- _WHAT THE EXERCISE ASKS_: When a line in the entries contains the word "GetContactsResult", copy that line in full.

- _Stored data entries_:
------------------------------------

(** * Phonebook: verification ledger, identity resolution and contact graph

    A shallow embedding of the Go backend (the handlers of [main.go] and the
    verification and database files) over a model of the ArangoDB store.

    - Collections are finite maps from document keys to documents.
    - Every store round trip can fail: the world carries a schedule of
      faults, one entry consumed per call, so the error paths of the handlers
      are reachable.  An empty schedule is a reliable store.
    - Time is a number of nanoseconds; a handler receives the instant at
      which its [time.Now()] calls are evaluated.
    - The phone number and JWT libraries are interfaces (type classes). *)

From stdpp Require Import gmap strings list fin_maps.

Local Open Scope string_scope.
Local Open Scope Z_scope.

(** ** Data model *)

Module User.
Record t := mk { Number : string }.
End User.

Module Contact.
Record t := mk { CountryCode : string; Number : string; Name : string }.
End Contact.

Module AddContactsRequest.
Record t := mk { Contacts : list Contact.t }.
End AddContactsRequest.

Module ContactEdge.
Record t := mk { From : string; To : string; Name : string }.
End ContactEdge.

Module GetContactsRequest.
Record t := mk { UserKey : string }.
End GetContactsRequest.

Module GetContactsResult.
Record t := mk { Name : string; UserKey : string }.
End GetContactsResult.

Module VerificationAttempt.
(** [Key] carries the tag [json:"-"]: it is not part of the stored document
    and is filled in by the handler after a read. *)
Record t := mk { Key : string; Number : string; Code : string; CreatedAt : Z }.
End VerificationAttempt.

------------------------------------

- _ANSWER TO THE PROBLEM_:
Module GetContactsResult.
End GetContactsResult.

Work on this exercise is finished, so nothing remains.